Devdiscourse News Desk | California | Updated: 15-12-2022 11:17 IST | Created: 15-12-2022 11:17 IST
NASA's Juno spacecraft sets sights on Jupiter's moon Io - the most volcanic place in the solar system
Image Credit: Twitter (@NASAJPL)

NASA's Juno mission, which is in the second year of its extended mission to investigate the interior of Jupiter, is gearing up to obtain images of the Jovian moon Io on Thursday, December 15.

According to the agency, Io, the most volcanic place in the solar system, will remain an object of the Juno team's attention for the next year and a half.
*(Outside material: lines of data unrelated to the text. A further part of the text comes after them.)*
Lemma try_tiers_spec avail wanted ps q w :
  queue_wf q → Forall (λ p, is_Some (sq_tiers q !! p)) ps →
  ∃ r q' w', try_tiers infos avail wanted ps (q, w) = (r, (q', w')) ∧ dispatched q wanted r q'.
Proof.
  intros Hwf. revert w. induction ps as [|p ps IH]; intros w Hps; simpl.
  { exists (Ret None), q, w. split; [done|constructor]. }
  apply Forall_cons in Hps as [[t Ht] Hps]. pose proof (wf_heads q p Hwf) as Hh.
  assert (Hrot : is_Some (sq_rotations q !! p)) by (apply (qw_dom _ Hwf); by rewrite Ht).
  unfold rotation_of in Hh. destruct Hrot as [rot Hrot]. rewrite Hrot in *. simpl in Hh.
  destruct rot as [|s rot]; [by apply IH|]. rewrite Ht.
  assert (E : tier_of q p = t) by (unfold tier_of; by rewrite Ht).
  destruct (try_sessions_spec p avail wanted (s :: rot) q w Hh) as (r & q' & w' & Hr & Hd & Hn).
  rewrite E in Hr. rewrite Hr. destruct r as [[r|]|err]; [by exists (Ret r), q', w'| |by exists (Raise err), q', w'].
  rewrite Hn by done. by apply IH.
Qed.

Lemma sorted_priorities_tiers q : Forall (λ p, is_Some (sq_tiers q !! p)) (sorted_priorities q).
Proof.
  apply Forall_forall. intros p. unfold sorted_priorities. rewrite elem_of_sort_by, list_elem_of_fmap.
  intros ([p' t] & -> & Hp%elem_of_map_to_list). by exists t.
Qed.

(** [dispatch] raises only what a callback raises, and takes at most one entry: the head of a session. *)
Lemma dispatch_spec now avail wanted q w :
  queue_wf q →
  ∃ r q' w', dispatch infos now avail wanted (q, w) = (r, (q', w')) ∧ dispatched q wanted r q'.
Proof.
  intros Hwf. unfold dispatch. destruct (has_free_capacity (infos w) avail); simpl.
  - apply try_tiers_spec; [done|]. apply sorted_priorities_tiers.
  - exists (Ret None), q, w. split; [done|constructor].
Qed.

Lemma dispatched_wf q wanted r q' : queue_wf q → dispatched q wanted r q' → queue_wf q'.
Proof. intros Hwf []; [done|done|]. by apply pop_wf. Qed.

Lemma dispatched_depth q wanted r q' :
  dispatched q wanted r q' → depth q = depth q' + (match r with Ret (Some _) => 1 | _ => 0 end).
Proof. intros []; [lia|lia|]. rewrite (depth_pop p s e rest q) by done. lia. Qed.

(** *** A reference scheduler *)

(** The order in which sessions are tried: by priority, then by turn. *)
Definition schedule q : list (Z * string) :=
  p ← sorted_priorities q; (p,.) <$> rotation_of q p.

(** Some allowed host has room for the head of the session. *)
Definition can_run q avail w (e : QueueEntry) : bool :=
  match allowed_hosts q avail e w with
  | (Ret allowed, w') => has_free_capacity (infos w') allowed
  | (Raise _, _) => false
  end.

Definition runnable q avail w (ps : Z * string) : bool :=
  match tier_of q ps.1 !! ps.2 with Some (e :: _) => can_run q avail w e | _ => false end.

(** Serve the first session in the order that can run. *)
Definition dispatch_ref (avail : option (gset string)) (wanted : option string) w q
    : option string * SchedulingQueue W X :=
  if negb (has_free_capacity (infos w) avail) then (None, q) else
  match find (runnable q avail w) (schedule q) with
  | None => (None, q)
  | Some (p, s) =>
      match tier_of q p !! s with
      | Some (e :: rest) =>
          if unwanted wanted e then (None, q)
          else (Some (request_id e), pop_entry p s e rest q)
      | _ => (None, q)
      end
  end.

(** Callbacks may change the world, but not in a way another callback or the registry's
    hosts would show.  The worlds in question are those [obs] relates to themselves. *)
Section quiet.
Context (obs : relation W) `{!Symmetric obs, !Transitive obs} `{!Proper (obs ==> eq) infos}.

Definition quiet (cb : callback (W := W) (X := X)) : Prop :=
  (∀ w, obs w w → ∃ ids, (cb w).1 = Ret ids) ∧ (∀ w, obs w w → obs (cb w).2 w) ∧ Proper (obs ==> eq) (λ w, (cb w).1).

Definition quiet_queue q : Prop := map_Forall (λ _ cb, quiet cb) (sq_eligibility q).

Lemma allowed_obs q avail e w :
  quiet_queue q → obs w w → ∃ al w', allowed_hosts q avail e w = (Ret al, w') ∧ obs w' w.
Proof.
  intros Hq Hself. unfold allowed_hosts, mbind, prog_bind, mret, prog_ret.
  destruct (sq_eligibility q !! request_id e) as [cb|] eqn:E1; [|by eexists _, _].
  destruct (Hq _ _ E1) as (Hr & Hw & _). specialize (Hw w Hself). destruct (Hr w Hself) as [ids Hids].
  destruct (cb w) as [r w']. simpl in *. subst r. by eexists _, _.
Qed.

Lemma can_run_obs q avail e w w' :
  quiet_queue q → obs w w' → can_run q avail w e = can_run q avail w' e.
Proof.
  intros Hq Hw. unfold can_run.
  destruct (allowed_obs q avail e w Hq) as (al1 & w1 & E1 & H1); [by etrans|].
  destruct (allowed_obs q avail e w' Hq) as (al2 & w2 & E2 & H2); [by etrans|]. rewrite E1, E2.
  rewrite H1, H2, Hw. f_equal.
  unfold allowed_hosts, mbind, prog_bind, mret, prog_ret in *.
  destruct (sq_eligibility q !! request_id e) as [cb|] eqn:Ec; [|congruence].
  destruct (Hq _ _ Ec) as (_ & _ & Ha). specialize (Ha w w' Hw). simpl in Ha.
  destruct (cb w) as [[]], (cb w') as [[]]; simpl in *; congruence.
Qed.

Lemma runnable_obs q avail w w' ps :
  quiet_queue q → obs w w' → runnable q avail w ps = runnable q avail w' ps.
Proof.
  intros Hq Hw. unfold runnable. destruct (tier_of q ps.1 !! ps.2) as [[|e rest]|]; [done| |done].
  by apply can_run_obs.
Qed.

Lemma try_sessions_ref p avail wanted sids q w :
  quiet_queue q → obs w w → has_heads (tier_of q p) sids →
  ∃ w', obs w' w ∧
    try_sessions infos p (tier_of q p) avail wanted sids (q, w) =
      match find (λ s, runnable q avail w (p, s)) sids with
      | None => (Ret None, (q, w'))
      | Some s =>
          match tier_of q p !! s with
          | Some (e :: rest) =>
              if unwanted wanted e then (Ret (Some None), (q, w'))
              else (Ret (Some (Some (request_id e))), (pop_entry p s e rest q, w'))
          | _ => (Ret None, (q, w'))
          end
      end.
Proof.
  intros Hq. revert w. induction sids as [|s sids IH]; intros w Hself Hh; simpl; [by exists w|].
  apply Forall_cons in Hh as [(e & rest & Hs) Hh]. unfold runnable at 1. simpl.
  rewrite Hs. unfold can_run.
  destruct (allowed_obs q avail e w Hq Hself) as (al & w' & -> & Hobs).
  destruct (has_free_capacity (infos w') al); simpl.
  - exists w'. rewrite Hs. split; [done|]. by destruct (unwanted wanted e).
  - destruct (IH w' ltac:(by etrans) Hh) as (w'' & Hw'' & ->). exists w''. split; [by etrans|].
    by rewrite (find_ext _ _ sids (λ s, runnable_obs q avail w' w (p, s) Hq Hobs)).
Qed.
Today's exploration of the moon will be the first of nine planned flybys - two of them from just 930 miles (1,500 kilometres) away.

The mission scientists will use those flybys to perform the first high-resolution monitoring campaign on the magma-encrusted moon, studying its volcanoes and how volcanic eruptions interact with the planet's powerful magnetosphere and aurora.
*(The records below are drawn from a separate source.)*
(* ===== verification/Metrics.v ===== *)
(** * Metrics ([observability/models.py], [observability/metrics.py])

    [MetricsRegistry] keeps windowed request samples per endpoint, windowed failover
    outcomes and cumulative per-host counters; [snapshot] evicts what has left the window
    and computes the indicators.  Its Prometheus text is in [MetricsText]. *)

From S2P Require Import Prelude.
From S2P Require Import PyFloat.
From S2P Require Import PyDict.
From S2P Require Import Registry.

#[local] Open Scope list_scope.

(** ** Data *)

Record HostCompletionStats := {
  completions_total : Z;
  avg_latency_ms : float;
  prompt_tokens_avg : float;
  prompt_tokens_min : Z;
  prompt_tokens_max : Z;
  completion_tokens_avg : float;
  completion_tokens_min : Z;
  completion_tokens_max : Z;
}.

Record SliSnapshot := {
  availability : float;
  p95_latency_ms : float;
  failover_success_rate : option float;
  host_saturation : dict string float;
  queue_depth : Z;
  token_usage_total : dict string Z;
  host_completion_stats : dict string HostCompletionStats;
}.

Definition request_sample : Type := Z * float * datetime.

Record MetricsRegistry := {
  mr_window : timedelta;
  mr_requests : dict string (list request_sample);
  mr_failover_outcomes : list (bool * datetime);
  mr_token_usage_total : dict string Z;
  mr_completions_total : dict string Z;
  mr_latency_ms_total : dict string float;
  mr_prompt_tokens_total : dict string Z;
  mr_prompt_tokens_min : dict string Z;
  mr_prompt_tokens_max : dict string Z;
  mr_completion_tokens_total : dict string Z;
  mr_completion_tokens_min : dict string Z;
  mr_completion_tokens_max : dict string Z;
}.

Definition MetricsRegistry_new (window : timedelta) : MetricsRegistry :=
  {| mr_window := window; mr_requests := []; mr_failover_outcomes := []; mr_token_usage_total := [];
     mr_completions_total := []; mr_latency_ms_total := []; mr_prompt_tokens_total := [];
     mr_prompt_tokens_min := []; mr_prompt_tokens_max := []; mr_completion_tokens_total := [];
     mr_completion_tokens_min := []; mr_completion_tokens_max := [] |}.
Lemma saturation_skipped d rest p :
  parse_lines (host_lines (metric "host_saturation_ratio") str_of_float d ++ rest) p = parse_lines rest p.
Proof.
  induction d as [|[h x] d IH]; [done|]. cbn [host_lines fmap list_fmap app parse_lines].
  unfold host_line at 1. by rewrite parse_other_line.
Qed.

(** *** No line of the text is split *)

Lemma word_no_linebreak w : is_word w = true → no_linebreak w = true.
Proof.
  intros [Hw _]%andb_true_iff. eapply str_all_impl; [|exact Hw]. unfold nonspace, py_isspace, is_linebreak. intros c.
  rewrite !negb_true_iff, !orb_false_iff, !andb_false_iff, !N.leb_gt, !N.eqb_neq. lia.
Qed.

Lemma plain_line_whole name w : no_linebreak name = true → is_word w = true → no_linebreak (plain_line name w) = true.
Proof.
  intros Hn Hw. unfold plain_line, no_linebreak in *. rewrite !str_all_app, Hn. simpl. by apply word_no_linebreak.
Qed.

Lemma host_lines_whole {V} name (show : V → string) (d : dict string V) :
  no_linebreak name = true → forallb label_ok (d_keys d) = true →
  (∀ h v, (h, v) ∈ d → is_word (show v) = true) →
  Forall (λ l, no_linebreak l = true) (host_lines name show d).
Proof.
  intros Hn Hd Hs. apply Forall_fmap, Forall_forall. intros [h v] Hin. simpl. rewrite forallb_forall in Hd.
  destruct (label_ok_inv h) as (_ & _ & Hh); [apply Hd, list_elem_of_In, (list_elem_of_fmap_2 fst _ _ Hin)|].
  unfold host_line, no_linebreak in *. rewrite !str_all_app, Hn, Hh. simpl. apply word_no_linebreak. eauto.
Qed.

Lemma header_whole name help type_ :
  no_linebreak (name +:+ help +:+ type_) = true → Forall (λ l, no_linebreak l = true) (header name help type_).
Proof.
  unfold no_linebreak. rewrite !str_all_app, !andb_true_iff. intros (Hn & Hh & Ht).
  repeat constructor; rewrite !str_all_app, Hn, ?Hh, ?Ht; done.
Qed.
"After revealing a trove of details about the moons Ganymede and Europa, the mission to Jupiter is setting its sights on sister moon Io," NASA's Jet Propulsion Laboratory, which manages the Juno mission, said in a statement.

"The team is really excited to have Juno's extended mission include the study of Jupiter's moons. With each close flyby, we have been able to obtain a wealth of new information," said Juno Principal Investigator Scott Bolton of the Southwest Research Institute in San Antonio. 

Juno, NASA's most distant planetary orbiter, has been orbiting Jupiter since it arrived in 2016 and will continue its investigation of the solar system's largest planet through September 2025. The solar-powered spacecraft performed a close flyby of the Jovian moon Ganymede in 2021 and of Europa earlier this year.